■ Supplied material:
(** * EaselJS display list: a shallow embedding and its verified properties

    The development follows the source files of the library:
    - [JS]             the fragment of JavaScript semantics the code relies on
                       (numbers, truthiness, [%], [|0]);
    - [Matrix2D]       the affine matrix with its inherited visual properties;
    - [Graphics]       the deferred instruction buffer;
    - [DisplayObject]  the cache / updateCache / uncache life cycle;
    - [Container]      the child list mutators over an object heap;
    - [HitTest]        the point queries of Container over a display tree;
    - [BitmapSequence] the sprite-sheet player.

    Definitions come first, module by module; all lemmas and theorems follow. *)

From Stdlib Require Import ZArith QArith Qround Qfield Floats Lia Bool.
From stdpp Require Import gmap strings list sorting.

Set Warnings "-register-all".
Local Open Scope Z_scope.

(* ===================================================================== *)
(** * JavaScript values                                                   *)
(* ===================================================================== *)

Module JS.

(** A JavaScript Number, kept abstract so that the same code can be read over
    IEEE-754 doubles (what the engine computes) and over exact rationals (the
    arithmetic the comments of the library reason in). *)
Class JSNumber (num : Type) := {
  nadd : num -> num -> num;
  nsub : num -> num -> num;
  nmul : num -> num -> num;
  ndiv : num -> num -> num;
  nneg : num -> num;
  (** a numeric literal of the source text *)
  lit : Q -> num;
  (** [x == y] *)
  neqb : num -> num -> bool;
  (** ToBoolean: false for 0, -0 and NaN *)
  truthy : num -> bool
}.

Declare Scope js_scope.
Delimit Scope js_scope with js.
Infix "+" := nadd : js_scope.
Infix "-" := nsub : js_scope.
Infix "*" := nmul : js_scope.
Infix "/" := ndiv : js_scope.
Notation "- x" := (nneg x) : js_scope.

(** [x || y] on numbers. *)
Definition num_or {num} `{JSNumber num} (x y : num) : num :=
  if truthy x then x else y.

(** The library's [Math] object, as far as the code uses it. *)
Class JSMath (num : Type) := {
  Math_cos : num -> num;
  Math_sin : num -> num;
  Math_PI : num
}.

(** IEEE-754 binary64, the Number type of the engine. *)
Definition float_of_Z (z : Z) : float :=
  SF2Prim (binary_normalize prec emax z 0 false).

#[export] Instance float_number : JSNumber float := {|
  nadd := PrimFloat.add;
  nsub := PrimFloat.sub;
  nmul := PrimFloat.mul;
  ndiv := PrimFloat.div;
  nneg := PrimFloat.opp;
  lit q := PrimFloat.div (float_of_Z (Qnum q)) (float_of_Z (Zpos (Qden q)));
  neqb := PrimFloat.eqb;
  truthy x := negb (PrimFloat.eqb x PrimFloat.zero || PrimFloat.is_nan x)
|}.

(** Exact rational arithmetic. *)
#[export] Instance rational_number : JSNumber Q := {|
  nadd := Qplus;
  nsub := Qminus;
  nmul := Qmult;
  ndiv := Qdiv;
  nneg := Qopp;
  lit q := q;
  neqb := Qeq_bool;
  truthy x := negb (Qeq_bool x 0)
|}.

(** ToBoolean on an optional string: [null] and the empty string are falsy. *)
Definition truthy_str (s : option string) : bool :=
  match s with
  | None => false
  | Some s => negb (String.eqb s "")
  end.

(** [x || y] on optional strings and on optional objects (an object is
    always truthy). *)
Definition str_or (x y : option string) : option string :=
  if truthy_str x then x else y.

Definition obj_or {A} (x y : option A) : option A :=
  match x with Some _ => x | None => y end.

(** [(a % b) == 0] on integers: the remainder by zero is NaN, which equals
    nothing. *)
Definition rem_is_zero (a b : Z) : bool :=
  if b =? 0 then false else Z.rem a b =? 0.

■ What you need to do: Write out each line exactly, starting with the line that contains "SF2Prim (binary_normalize prec" and stopping after the last line of the data.

■ Answer to the problem:
  SF2Prim (binary_normalize prec emax z 0 false).

#[export] Instance float_number : JSNumber float := {|
  nadd := PrimFloat.add;
  nsub := PrimFloat.sub;
  nmul := PrimFloat.mul;
  ndiv := PrimFloat.div;
  nneg := PrimFloat.opp;
  lit q := PrimFloat.div (float_of_Z (Qnum q)) (float_of_Z (Zpos (Qden q)));
  neqb := PrimFloat.eqb;
  truthy x := negb (PrimFloat.eqb x PrimFloat.zero || PrimFloat.is_nan x)
|}.

(** Exact rational arithmetic. *)
#[export] Instance rational_number : JSNumber Q := {|
  nadd := Qplus;
  nsub := Qminus;
  nmul := Qmult;
  ndiv := Qdiv;
  nneg := Qopp;
  lit q := q;
  neqb := Qeq_bool;
  truthy x := negb (Qeq_bool x 0)
|}.

(** ToBoolean on an optional string: [null] and the empty string are falsy. *)
Definition truthy_str (s : option string) : bool :=
  match s with
  | None => false
  | Some s => negb (String.eqb s "")
  end.

(** [x || y] on optional strings and on optional objects (an object is
    always truthy). *)
Definition str_or (x y : option string) : option string :=
  if truthy_str x then x else y.

Definition obj_or {A} (x y : option A) : option A :=
  match x with Some _ => x | None => y end.

(** [(a % b) == 0] on integers: the remainder by zero is NaN, which equals
    nothing. *)
Definition rem_is_zero (a b : Z) : bool :=
  if b =? 0 then false else Z.rem a b =? 0.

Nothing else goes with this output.